The shipwreck wasn’t much of a shelter. All that was left of the old sailing bark were a few ribs and some decking, and at high tide he couldn’t be in it at all. Through the open sides, between the ribs, he watched a sanderling flock running blurry-legged just out of reach of the surf, searching for a meal in the grey ooze. He smiled, then looked into his plastic grocery store bag to catalog his own beachcombing effort for the day.
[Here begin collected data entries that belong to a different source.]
(* ===== verification/CpuLocks.v ===== *)
(** * Critical sections: the CPUs and the locks they hold

    The abstract view of spinlock.c that the rest of the kernel relies on: the
    executing CPU holds a list of locks, [acquire] adds one and [release]
    removes one.  Spinlock.v is where the two are shown to do that. *)
From stdpp Require Import base list gmap strings.
From Stdlib Require Import ZArith Lia.
From S2P Require Import Prelude Spinlock.

(** [hw_ok me run D L h]: CPU [me] executes and holds exactly the locks [L] of
    the initialised locks [D]; the other CPUs hold none; [run] lists the
    [cpus[i].proc] fields. *)
Record hw_ok (me : nat) (run : list (option nat)) (D : gset Z) (L : list Z) (h : hw) : Prop := {
  ho_me : h_me h = me;
  ho_run : c_proc <$> h_cpus h = run;
  ho_lt : me < length (h_cpus h);
  ho_apic : NoDup (c_apicid <$> h_cpus h);
  ho_cpu i c : h_cpus h !! i = Some c →
    cpu_wf c ∧ c_ncli c = if decide (i = me) then Z.of_nat (length L) else 0%Z;
  ho_dom : dom (h_locks h) = D;
  ho_locks lk l : h_locks h !! lk = Some l →
    if decide (lk ∈ L) then lk_locked l = true ∧ lk_cpu l = Some me else lk_locked l = false;
  ho_nodup : NoDup L;
  ho_sub lk : lk ∈ L → lk ∈ D }.

Lemma hw_ok_cpu me run D L h : hw_ok me run D L h →
  ∃ c, cpu_at me c h ∧ cpu_wf c ∧ c_ncli c = Z.of_nat (length L) ∧ run !! me = Some (c_proc c).
Proof.
  intros [Hme Hrun Hlt Hap Hcpu _ _ _ _]. destruct (lookup_lt_is_Some_2 _ _ Hlt) as [c Hc].
  exists c. destruct (Hcpu _ _ Hc) as [Hwf Hn]. rewrite decide_True in Hn by done.
  split_and!; [by split_and!|done|done|]. by rewrite <- Hrun, list_lookup_fmap, Hc.
Qed.

Lemma hw_ok_upd me run D L L' h f :
  hw_ok me run D L h →
  (∀ c, c_apicid (f c) = c_apicid c) → (∀ c, c_proc (f c) = c_proc c) →
  (∀ c, cpu_wf c → c_ncli c = Z.of_nat (length L) → cpu_wf (f c) ∧ c_ncli (f c) = Z.of_nat (length L')) →
  L = L' → hw_ok me run D L' (upd_cpu me f h).
Proof.
  intros Hok Ha Hp Hf ->. destruct Hok as [Hme Hrun Hlt Hap Hcpu Hd Hlk Hnd Hs]. split; simpl; try done.
  - by rewrite fmap_alter_same.
  - by rewrite length_alter.
  - by rewrite fmap_alter_same.
  - intros i c. rewrite lookup_alter_list. destruct (decide (me = i)) as [<-|Hne].
    + intros (c0 & Hc0 & ->)%fmap_Some. destruct (Hcpu _ _ Hc0) as [Hwf Hn].
      rewrite decide_True in * by done. by apply Hf.
    + apply Hcpu.
Qed.

Lemma hw_ok_touched me run D L h : hw_ok me run D L h → hw_ok me run D L (upd_cpu me touched h).
Proof. intros H. eapply hw_ok_upd; eauto with xv6. Qed.

Lemma hw_ok_acquire me run D L lk h :
  hw_ok me run D L h → lk ∈ D → lk ∉ L →
  ∃ h', acquire lk h = Ret () h' ∧ hw_ok me run D (lk :: L) h'.
Proof.
  intros Hok HD HL. destruct (hw_ok_cpu _ _ _ _ _ Hok) as (c & Hc & Hwf & Hn & _).
  destruct Hok as [Hme Hrun Hlt Hap Hcpu Hd Hlk Hnd Hs].
  assert (∃ l, h_locks h !! lk = Some l) as [l Hl] by (rewrite <- Hd in HD; by apply elem_of_dom in HD).
  pose proof (Hlk _ _ Hl) as Hfree. rewrite decide_False in Hfree by done.
  eexists. split; [by eapply acquire_ok|]. split; simpl; try done.
  - by rewrite fmap_alter_same.
  - by rewrite length_alter.
  - by rewrite fmap_alter_same.
  - intros i c'. rewrite lookup_alter_list. destruct (decide (me = i)) as [<-|Hne].
    + intros (c0 & Hc0 & ->)%fmap_Some. destruct (Hcpu _ _ Hc0) as [Hwf0 Hn0].
      rewrite decide_True in * by done. split; [by apply pushed_wf|simpl; lia].
    + intros Hc'. apply Hcpu in Hc'. by rewrite decide_False in * by done.
  - rewrite dom_insert_L, Hd. set_solver.
  - intros lk' l'. destruct (decide (lk' = lk)) as [->|Hne].
    + rewrite lookup_insert_eq. intros [= <-]. by rewrite decide_True by left.
    + rewrite lookup_insert_ne by done. intros Hl'. specialize (Hlk _ _ Hl').
      destruct (decide (lk' ∈ L)); [rewrite decide_True by (by right); done|].
      rewrite decide_False; [done|]. set_solver.
  - by constructor.
  - intros lk' [->|?]%elem_of_cons; auto.
Qed.

Lemma hw_ok_initlock me run D L lk name h :
  hw_ok me run D L h → lk ∈ D → lk ∉ L → hw_ok me run D L (upd_lock lk (Spinlock false name None) h).
Proof.
  intros [Hme Hrun Hlt Hap Hcpu Hd Hlk Hnd Hs] HD HL. split; simpl; try done.
  - rewrite dom_insert_L, Hd. set_solver.
  - intros lk' l'. destruct (decide (lk' = lk)) as [->|Hne].
    + rewrite lookup_insert_eq. intros [= <-]. by rewrite decide_False by done.
    + rewrite lookup_insert_ne by done. apply Hlk.
Qed.

Lemma hw_ok_release me run D L1 L2 lk h :
  hw_ok me run D (L1 ++ lk :: L2) h →
  ∃ h', release lk h = Ret () h' ∧ hw_ok me run D (L1 ++ L2) h'.
Proof.
  intros Hok. destruct (hw_ok_cpu _ _ _ _ _ Hok) as (c & Hc & Hwf & Hn & _).
  destruct Hok as [Hme Hrun Hlt Hap Hcpu Hd Hlk Hnd Hs].
  assert (lk ∈ L1 ++ lk :: L2) as Hin by set_solver.
  assert (∃ l, h_locks h !! lk = Some l) as [l Hl] by (specialize (Hs _ Hin); rewrite <- Hd in Hs; by apply elem_of_dom in Hs).
  pose proof (Hlk _ _ Hl) as Hheld. rewrite decide_True in Hheld by done. destruct Hheld as [Hheld1 Hheld2].
  rewrite <- Permutation_middle in Hnd. apply NoDup_cons in Hnd as [Hnotin Hnd].
  assert (length (L1 ++ lk :: L2) = S (length (L1 ++ L2))) as Hlen by (rewrite !length_app; simpl; lia).
  eexists. split; [eapply (release_ok me c); eauto; lia|]. split; simpl; try done.
  - by rewrite fmap_alter_same.
  - by rewrite length_alter.
  - by rewrite fmap_alter_same.
  - intros i c'. rewrite lookup_alter_list. destruct (decide (me = i)) as [<-|Hne].
    + intros (c0 & Hc0 & ->)%fmap_Some. destruct (Hcpu _ _ Hc0) as [Hwf0 Hn0].
      rewrite decide_True in * by done. split; [apply popped_wf; [done|lia]|simpl; lia].
    + intros Hc'. apply Hcpu in Hc'. by rewrite decide_False in * by done.
  - rewrite dom_insert_L, Hd. specialize (Hs _ Hin). set_solver.
  - intros lk' l'. destruct (decide (lk' = lk)) as [->|Hne].
    + rewrite lookup_insert_eq. intros [= <-]. by rewrite decide_False.
    + rewrite lookup_insert_ne by done. intros Hl'. specialize (Hlk _ _ Hl').
      destruct (decide (lk' ∈ L1 ++ L2)) as [Hi|Hi].
      * rewrite decide_True in Hlk; [done|]. set_solver.
      * rewrite decide_False in Hlk; [done|]. set_solver.
  - intros lk' Hi. apply Hs. set_solver.
Qed.

(** [holding] answers from the list of held locks. *)
Lemma hw_ok_holding me run D L lk h :
  hw_ok me run D L h → lk ∈ D →
  ∃ h', holding lk h = Ret (bool_decide (lk ∈ L)) h' ∧ hw_ok me run D L h'.
Proof.
  intros Hok HD. destruct (hw_ok_cpu _ _ _ _ _ Hok) as (c & Hc & Hwf & Hn & _).
  assert (∃ l, h_locks h !! lk = Some l) as [l Hl]
    by (rewrite <- (ho_dom _ _ _ _ _ Hok) in HD; by apply elem_of_dom in HD).
  pose proof (ho_locks _ _ _ _ _ Hok _ _ Hl) as Hlk.
  exists (upd_cpu me touched h). split; [|by apply hw_ok_touched].
  rewrite (holding_ok me c lk l h) by done. f_equal.
  case_decide as E; [destruct Hlk as [-> ->]; by rewrite !bool_decide_eq_true_2|].
  by rewrite Hlk, (bool_decide_eq_false_2 (lk ∈ L)).
Qed.

(** [myproc]: the process of the executing CPU. *)
Lemma hw_ok_myproc me run D L h cur :
  hw_ok me run D L h → run !! me = Some cur →
  ∃ h', (pushcli ;;; let! c := mycpu in let! h0 := get in let! r := deref (h_cpus h0 !! c) in
         popcli ;;; ret (c_proc r)) h = Ret cur h' ∧ hw_ok me run D L h'.
Proof.
  intros Hok Hcur. destruct (hw_ok_cpu _ _ _ _ _ Hok) as (c & Hc & Hwf & Hn & Hrun).
  exists (upd_cpu me touched h). split; [|by apply hw_ok_touched].
  run (pushcli_ok _ _ _ Hc).
  assert (cpu_at me (pushed c) (upd_cpu me pushed h)) as Hc' by (by apply upd_cpu_at).
  run (mycpu_ok _ _ _ Hc' eq_refl). run (eq_refl : get (upd_cpu me pushed h) = Ret _ _).
  pose proof Hc' as (_ & Hl & _). rewrite Hl.
  run (eq_refl : deref (Some (pushed c)) (upd_cpu me pushed h) = Ret _ _).
  run (popcli_ok _ _ _ Hc' eq_refl ltac:(destruct Hwf; simpl; lia)).
  unfold ret. simpl. rewrite Hrun in Hcur. injection Hcur as ->. f_equal.
  rewrite upd_cpu_twice. eapply upd_cpu_ext; [done|]. by apply popped_pushed.
Qed.

(** [c->proc = v] *)
Lemma hw_ok_setproc me run D L h v :
  hw_ok me run D L h → hw_ok me (<[me:=v]> run) D L (upd_cpu me (set_cproc v) h).
Proof.
  intros [Hme Hrun Hlt Hap Hcpu Hd Hlk Hnd Hs]. split; simpl; try done.
  - rewrite <- Hrun. apply list_eq; intros i. rewrite list_lookup_fmap, lookup_alter_list.
    destruct (decide (me = i)) as [<-|Hne].
    + rewrite list_lookup_insert_eq by (by rewrite length_fmap).
      destruct (lookup_lt_is_Some_2 _ _ Hlt) as [c ->]. done.
    + by rewrite list_lookup_insert_ne, list_lookup_fmap.
  - by rewrite length_alter.
  - by rewrite fmap_alter_same.
  - intros i c. rewrite lookup_alter_list. destruct (decide (me = i)) as [<-|Hne]; [|apply Hcpu].
    intros (c0 & Hc0 & ->)%fmap_Some. by destruct (Hcpu _ _ Hc0) as [[] ?].
Qed.

(** [sti] outside any critical section. *)
Lemma hw_ok_sti me run D h :
  hw_ok me run D [] h → hw_ok me run D [] (upd_cpu me (set_if true) h).
Proof.
  intros H. eapply hw_ok_upd; [exact H|done|done| |done].
  intros c [H1 H2] Hn. split; [|done]. split; [done|]. simpl. intros. rewrite Hn in *. simpl in *. lia.
Qed.

Lemma hw_ok_keep me run D L h f :
  hw_ok me run D L h →
  (∀ c, c_apicid (f c) = c_apicid c) → (∀ c, c_proc (f c) = c_proc c) →
  (∀ c, c_ncli (f c) = c_ncli c) → (∀ c, c_if (f c) = c_if c) →
  hw_ok me run D L (upd_cpu me f h).
Proof.
  intros H Ha Hp Hn Hi. eapply hw_ok_upd; [exact H|done|done| |done].
  intros c [H1 H2] Hc. unfold cpu_wf. by rewrite Hn, Hi.
Qed.

(** A lock the CPU holds cannot be acquired again. *)
Lemma hw_ok_acquire_own me run D L lk h :
  hw_ok me run D L h → lk ∈ L → acquire lk h = Panic "acquire".
Proof.
  intros Hok HL. destruct (hw_ok_cpu _ _ _ _ _ Hok) as (c & Hc & Hwf & _).
  assert (∃ l, h_locks h !! lk = Some l) as [l Hl].
  { pose proof (ho_sub _ _ _ _ _ Hok lk HL) as HD. rewrite <- (ho_dom _ _ _ _ _ Hok) in HD. by apply elem_of_dom in HD. }
  pose proof (ho_locks _ _ _ _ _ Hok lk l Hl) as Hh. rewrite decide_True in Hh by done. destruct Hh.
  by eapply acquire_own.
Qed.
There wasn’t much…a bottle with Russian lettering on it, a strange-looking plastic fishing float, and two whole sand dollars. He didn’t care much about the sand dollars. He could find them any time. His friends and their children liked them, though. Or said they did. He had also found a cell phone, but as he had little use for them either working or covered in barnacles, he left it nearly buried in the sand. He didn’t beachcomb for profit. There was none in it, anyway. If he had stopped to think about it, he would have discovered that the objects reminded him of himself, and he was giving them a home.
The squall had lasted only a few moments, and was now blowing inland. He pulled his hood over his head and walked to the surf line. The last snow pellets of the storm were making little popping noises on his nylon jacket. As was his custom before leaving for the day, he kissed his fingertips, then knelt to touch the water. He was finding it increasingly difficult to kneel, and to stand again, but to him it was necessary. It was the real point of being there. A small wave surged around his fingers and stirred up some sand around them.
Years before (he had forgotten exactly when) he had waded waist-deep into the winter surf with his wife’s ashes. It was next to the spot on the shore where he had proposed to her. He lowered the container, and the ashes mixed with the water. He set her free. Recently, he had taken the liberty of renaming the entire Pacific Ocean after her. Geographers, of course, would see neither the humor nor necessity of doing so. He didn’t care.
When he reached his truck, he turned and took a last look at the ocean. That was his custom, too. And that night, he dreamed of being set free.